09 fevereiro 2015

“Quem gosta de maçã irá gostar de todas, porque todas são iguais”



* Texto originalmente publicado no Jornal O Informativo Regional.

Este trecho da música “A Maçã”, do cantor Raul Seixas, traduz com clareza ímpar uma questão de suma importância para toda sociedade que pretende caminhar para frente: o respeito ao próximo – seja este próximo quem for.
O exemplo é incontestável: ninguém pode gostar de uma única maçã. Quem gosta, gosta de todas. Porque todas as maçãs são iguais.
Conheço muita gente que afirma amar seus pais acima de tudo, mas não tem a menor consideração pelos pais dos outros. Gente que garante cuidar de seus filhos, mas pouco se importa com os filhos alheios. Gente que assegura adorar seus irmãos, mas não está nem aí para os irmãos do vizinho. Gente que jura gostar de seus amigos, mas não respeita os amigos do próximo.

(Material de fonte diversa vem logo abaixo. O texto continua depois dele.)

Lemma cc_stages s b :
  child_components (renderStages s b) =
  map (λ st, StageSummary st b) (getStages_opt (lastSnapshotStage s)).
Proof.
  unfold renderStages, stages_section, renderStageRefreshButton, StageList_render.
  assert (child_components (if stageRefresh s then refresh_on_button else refresh_off_button) = []) as Hb
    by (by destruct (stageRefresh s)).
  unfold el, T. cbn [child_components map concat]. rewrite Hb. cbn [app]. rewrite !app_nil_r.
  destruct (getStages_opt (lastSnapshotStage s)) as [|st l]; [done|].
  unfold stages_table, el. cbn [child_components map concat app]. rewrite !app_nil_r. f_equal.
  induction l as [|x l IH]; [done|]. cbn [map concat child_components app]. by rewrite IH.
Qed.

(** The page has exactly one child for each stage of the snapshot. *)
Lemma view_children pathname s v : qd_render pathname s = Ok v → child_components v = listed s.
Proof.
  unfold qd_render, listed. destruct (qd_query s) as [q|];
    [|intros [= <-]; by destruct (qd_initialized s)].
  destruct (qd_initialized s); cbn [negb]; [|by intros [= <-]].
  intros (stats & _ & Hv)%res_bind_ok. apply res_bind_ok in Hv as (header & _ & Hv).
  apply res_bind_ok in Hv as (timeline & Ht & Hv). apply res_bind_ok in Hv as (failure & Hf & <-%Ok_inj).
  unfold query_page, el, T. cbn [child_components map concat app].
  rewrite cc_embedded, cc_session, cc_execution, cc_resources, (cc_timeline _ _ Ht), cc_warnings,
    (cc_failure _ _ Hf), cc_prepared, cc_stages. cbn [app]. by rewrite !app_nil_r.
Qed.
End children.

(** ** The tree refines the query component *)

(** The same page with another view of its state. *)
Definition map_page {S S'} (f : S → S') (p : page S) : page S' := {|
  comp := f (comp p); timeoutId := timeoutId p; live := live p; inflight := inflight p; next_timer := next_timer p |}.

Section refinement.
Context `{DateParse, LocalTime, UrlParser, JsSort}.
Context (pathname : jstring).
Let P := tree_poller pathname.
Let Q := qd_poller pathname.

Lemma flush_query now s cs s' cs' k :
  flush pathname now s cs = Ok (s', cs') → qd_update pathname now s k = k s'.
Proof.
  unfold flush, qd_update, qd_didUpdate. intros (view & Hv & Hf)%res_bind_ok. rewrite Hv.
  apply res_bind_ok in Hf as (shown & _ & Hf). destruct (redraw_due now s).
  - apply res_bind_ok in Hf as (view2 & _ & Hf). apply res_bind_ok in Hf as (shown2 & _ & Hf).
    apply res_bind_ok in Hf as (shown3 & _ & [= <- <-]). done.
  - apply res_bind_ok in Hf as (shown1 & _ & [= <- <-]). done.
Qed.

(** An update that ends without a crash is an update of the query component. *)
Lemma update_tree_done now s cs t :
  update_tree pathname now s cs done_tree = Done t →
  tr_crashed t = false ∧ qd_update pathname now s Done = Done (tr_query t).
Proof.
  unfold update_tree. destruct (flush pathname now s cs) as [[s' cs']|] eqn:Hf; [|done].
  intros [= <-]. split; [done|]. by apply (flush_query now s cs s' cs').
Qed.

Lemma update_tree_crash now s cs t :
  update_tree pathname now s cs done_tree = Escaped t → tr_crashed t = true.
Proof. unfold update_tree. destruct (flush pathname now s cs) as [[s' cs']|]; [done|]. by intros [= <-]. Qed.

Lemma response_query r t :
  tr_crashed t = false →
  match tree_on_response pathname r t with
  | Done t' => tr_crashed t' = false ∧ qd_on_response pathname r (tr_query t) = Done (tr_query t')
  | Escaped t' => tr_crashed t' = true ∨ (tr_crashed t' = false ∧
      qd_on_response pathname r (tr_query t) = Escaped (tr_query t'))
  end.
Proof.
  intros Hc. destruct r as [now q]. unfold tree_on_response, qd_on_response.
  destruct (queryStats (qi q)) as [stats|]; [|by right]. rewrite Hc. unfold update_tree at 1.
  destruct (flush pathname now (qd_received now q stats (tr_query t)) (tr_stages t)) as [[s1 cs1]|] eqn:Hf; [|by left].
  rewrite (flush_query _ _ _ _ _ _ Hf). destruct (_ || _); [done|]. destruct (ngeb _ _); [|done].
  destruct (update_tree _ _ _ _ _) as [t'|t'] eqn:Hu; [by apply update_tree_done in Hu|].
  left. by apply update_tree_crash in Hu.
Qed.

Lemma failure_query now t :
  tr_crashed t = false →
  match tree_on_failure pathname now t with
  | Done t' => tr_crashed t' = false ∧ qd_on_failure pathname now (tr_query t) = Done (tr_query t')
  | Escaped t' => tr_crashed t' = true
  end.
Proof.
  intros Hc. unfold tree_on_failure, qd_on_failure. rewrite Hc.
  destruct (update_tree _ _ _ _ _) as [t'|t'] eqn:Hu; [by apply update_tree_done in Hu|].
  by apply update_tree_crash in Hu.
Qed.

Lemma update_child_query now c f t : tr_query (update_child now c f t) = tr_query t.
Proof. destruct c as [st b]. unfold update_child. by destruct (_ ≫= _). Qed.
Lemma related_flush now s r h cs t :
  load h r s ≡ t →
  related_results (λ '(s', h', cs') '(t', cs''), load h' r s' ≡ t' ∧ cs' = cs'' ∧ length h' = length h)
    (shared_flush pathname now s r h cs) (flush pathname now t cs).
Proof.
  intros Hs. unfold shared_flush, flush. eapply related_bind; [by apply related_views|]. intros v v' [-> ->].
  eapply related_bind; [by apply related_children|]. intros _ _ _. cbv zeta.
  rewrite (commit_children_equiv now cs _ _ (listed_proper _ _ Hs)).
  assert (redraw_due now s = redraw_due now t) as -> by (apply (redraw_due_proper now _ _ Hs)).
  assert (∀ ks, load (sort_store ks r h) r s ≡ t) as Hs1 by (intros ks; etrans; [apply load_sort|done]).
  destruct (redraw_due now t).
  - assert (∀ ks, load (sort_store ks r h) r (set_lastRender now s) ≡ set_lastRender now t) as Hs2
      by (intros ks; apply (set_lastRender_proper now _ _ (Hs1 ks))).
    eapply related_bind; [by apply related_views|]. intros v2 v2' [-> ->].
    eapply related_bind; [by apply related_children|]. intros _ _ _.
    rewrite (commit_children_equiv now _ _ _ (listed_proper _ _ (Hs2 _))).
    assert (∀ ks ks', load (sort_store ks' r (sort_store ks r h)) r (set_lastRender now s) ≡ set_lastRender now t) as Hs3
      by (intros ks ks'; etrans; [apply load_sort|done]).
    eapply related_bind; [by apply related_children|]. intros _ _ _. cbn. by rewrite !length_sort_store.
  - eapply related_bind; [by apply related_children|]. intros _ _ _. cbn. by rewrite length_sort_store.
Qed.

Lemma fetch_new h o : fetch (h ++ [o]) (Some (length h)) = o.
Proof. unfold fetch. simpl. by rewrite lookup_app_r, Nat.sub_diag by lia. Qed.

Lemma fetch_old h o a : (∀ i, a = Some i → i < length h) → fetch (h ++ [o]) a = fetch h a.
Proof. destruct a as [i|]; [|done]. intros Hi. unfold fetch. simpl. by rewrite lookup_app_l by auto. Qed.

(** The first [setState] of the success callback. *)
Lemma received_equiv now q stats s r h t :
  load h r s ≡ t → valid_refs (length h) r →
  load (h ++ [outputStage q]) (received_refs (length h) s r) (qd_received now q stats s) ≡ qd_received now q stats t.
Proof.
  intros (E & Hq & Hs & Hst & Ht) [V1 V2 V3 V4].
  assert (stageRefresh t = stageRefresh s ∧ taskRefresh t = taskRefresh s) as [Er Et] by (by rewrite E).
  split_and!.
  - rewrite E. by destruct q.
  - cbn. constructor. split; [by destruct q|]. cbn. by rewrite fetch_new.
  - cbn. by rewrite fetch_old.
  - cbn. rewrite Er. destruct (stageRefresh s); [by rewrite fetch_new|by rewrite fetch_old].
  - cbn. rewrite Et. destruct (taskRefresh s); [by rewrite fetch_new|by rewrite fetch_old].
Qed.

Lemma received_valid n s r : valid_refs n r → valid_refs (S n) (received_refs n s r).
Proof.
  intros [V1 V2 V3 V4]. split; cbn.
  - intros a [= <-]. lia.
  - intros a Ha%V2. lia.
  - destruct (stageRefresh s); [intros a [= <-]; lia|intros a Ha%V3; lia].
  - destruct (taskRefresh s); [intros a [= <-]; lia|intros a Ha%V4; lia].
Qed.

(** The second. *)
Lemma measured_equiv e q stats s r0 h0 t s1 r h t1 :
  load h0 r0 s ≡ t → load h r s1 ≡ t1 → load h r (qd_measured e q stats s s1) ≡ qd_measured e q stats t t1.
Proof. intros (E & _) (E1 & Hd). split; [|exact Hd]. rewrite E, E1. by destruct t1. Qed.

Lemma related_done r s h cs t :
  load h r s ≡ t → valid_refs (length h) r → related_outcomes sim (done_shared r s h cs) (done_tree t cs).
Proof. intros Hs Hv. by split. Qed.

Lemma related_update now s r h cs t k k' :
  load h r s ≡ t → valid_refs (length h) r →
  (∀ s' h' cs' t', load h' r s' ≡ t' → length h' = length h → related_outcomes sim (k s' h' cs') (k' t' cs')) →
  related_outcomes sim (shared_update pathname now s r h cs k) (update_tree pathname now t cs k').
Proof.
  intros Hs Hv Hk. unfold shared_update, update_tree. pose proof (related_flush now s r h cs t Hs) as Hf.
  destruct (shared_flush _ _ _ _ _ _) as [[[s' h'] cs']|], (flush _ _ _ _) as [[t' cs'']|]; try done.
  destruct Hf as (Hs' & <- & Hl). by apply Hk.
Qed.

E eu pergunto: isso é possível? Afinal, amar os seus é fácil; até Hitler gostava daqueles que lhe rodeavam. No entanto, é verdadeiramente possível amar os seus sem amar a todos? Dá para gostar somente de uma única maçã, e não de todas?
Aparentemente sim. Porém, eu acredito que este amor que afirmamos sentir pelos nossos é um amor egoísta. Só os amamos por que eles são próximos de nós. Se teus pais, teus filhos, teus irmãos e teus amigos não fossem teus, você os amaria do mesmo jeito? Provavelmente não.

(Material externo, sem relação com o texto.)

Lemma flattenStage_ready s r :
  Forall (λ st, plan_stage_ready st = true) (getStages s) → Forall entry_ready r →
  ∃ r', flattenStage s r = Ok r' ∧ Forall entry_ready r'.
Proof.
  revert r. induction s as [id st p stats ts subs IH] using stage_tree_ind. intros r Hs Hr.
  cbn [getStages subStages] in Hs. apply Forall_cons in Hs as [Hst Hs].
  assert (∃ r1, fold_left (λ acc sub, r ← acc; flattenStage sub r) subs (Ok r) = Ok r1 ∧ Forall entry_ready r1)
    as (r1 & Hf & Hr1).
  { clear Hst. revert r Hr. induction IH as [|s subs IHs _ IH]; intros r Hr; [by eexists|].
    cbn [map concat] in Hs. apply Forall_app in Hs as [Hs1 Hs2].
    destruct (IHs r Hs1 Hr) as (r1 & Hf & Hr1). cbn [fold_left mbind res_bind]. rewrite Hf. by apply IH. }
  cbn [flattenStage subStages]. rewrite Hf. cbn [mbind res_bind plan].
  unfold plan_stage_ready in Hst. cbn [plan stageStats stageId] in Hst.
  destruct p as [fr|]; [|done]. destruct stats as [stats|]; [|done].
  destruct (JSON_parse (jsonRepresentation fr)) as [json|] eqn:Ej; [|done].
  apply andb_true_iff in Hst as [_ Hid]. apply negb_true_iff in Hid.
  cbn [deref mbind res_bind]. rewrite Ej. cbn [mbind res_bind]. eexists. split; [done|].
  apply Forall_forall. intros [k sn] [[= -> ->]|Hin]%map_set_elem.
  - split; [by eexists|done].
  - by apply (proj1 (Forall_forall _ _) Hr1).
Qed.
(** Goes down a view; what remains are the parts that are not known and the copy buttons. *)
Ltac cover :=
  repeat match goal with
  | |- covered _ (el _ _ _) => apply covered_elem
  | |- covered _ (VList _) => apply covered_list
  | |- covered _ (VWhen _ _) => apply covered_when
  | |- covered _ (VText _) => apply Forall_nil_2
  | |- covered _ (VNum _) => apply Forall_nil_2
  | |- covered _ (VOpt ?o) => destruct o; apply Forall_nil_2
  | |- covered _ VNothing => apply Forall_nil_2
  | |- covered _ (VComp _) => apply Forall_nil_2
  | |- covered _ (T _) => apply Forall_nil_2
  | |- Forall _ (text_attribute _ _) =>
    first [exact (Forall_nil_2 _) | apply found_one]
  | |- Forall _ [] => apply Forall_nil_2
  | |- Forall _ (_ :: _) => apply Forall_cons_2
  | |- Forall _ (_ ++ _) => apply Forall_app_2
  | |- Forall (covered _) (map _ _) => apply covered_map; intros ?
  end.

(** The identifiers of a part are identifiers of the view. *)
Ltac find_part Ht :=
  unfold element_ids;
  repeat match goal with
  | |- _ ∈ attribute_texts _ (el _ _ _) => apply texts_inside
  | |- Exists _ (_ :: _) => first [apply Exists_cons_hd; solve [exact Ht | find_part Ht] | apply Exists_cons_tl]
  end.

(** Every copy button of the view finds its element in the view. *)
Definition copies {C H} (v : vnode C H) : Prop := covered (element_ids v) v.

Lemma copies_part {C H C' H'} (sub : vnode C H) (v : vnode C' H') :
  element_ids sub ⊆ element_ids v → copies sub → covered (element_ids v) sub.
Proof. intros Hi. by apply covered_mono. Qed.

Lemma status_overview_copies i : copies (status_overview i).
Proof. unfold copies, status_overview. cover; find_id. Qed.

Lemma status_copies s : copies (status_render s).
Proof.
  unfold status_render. destruct (ws_serverInfo s) as [i|].
  - unfold copies, status_page. cover.
    + apply copies_part; [intros t Ht; find_part Ht|apply status_overview_copies].
    + unfold status_utilization. cover.
    + unfold renderPoolBar, pool_bar. destruct (s_pool i); cover.
    + unfold renderPoolQueries, pool_unused, pool_table. destruct (s_pool i) as [p|]; [|cover].
      destruct (_ =? _); cover. case_match. case_match. unfold renderPoolQuery. cover.
  - destruct (ws_initialized s); unfold copies, status_error, status_loading; cover.
Qed.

A nossa afeição – um sentimento que deveria ser sublime e imaculado – nos torna individualistas, visto que termina por se restringir a um círculo íntimo de parentes ou de amigos, sendo que todos os outros nos são indiferentes.
E se preocupar com os outros; sofrer com as suas dores e se alegrar com as suas conquistas, é também uma forma de fazer caridade. Costumamos acreditar que a caridade se limita a auxiliar os mais necessitados, ou realizar algum trabalho voluntário em uma instituição filantrópica. E, sim, isto é caridade.
Mas também é caridade vencer nossas limitações, nossos preconceitos, nosso egocentrismo, e tentar – pelo menos tentar – amar e respeitar os outros como amamos e respeitamos os nossos. E a nós mesmos.
Não há tanto mérito em amar seu pai, seu filho, seu amigo e seu irmão, como há em amar o pai, o filho, o amigo e o irmão do próximo. 
Por que quem gosta de pessoas irá gostar de todas, porque todas são iguais.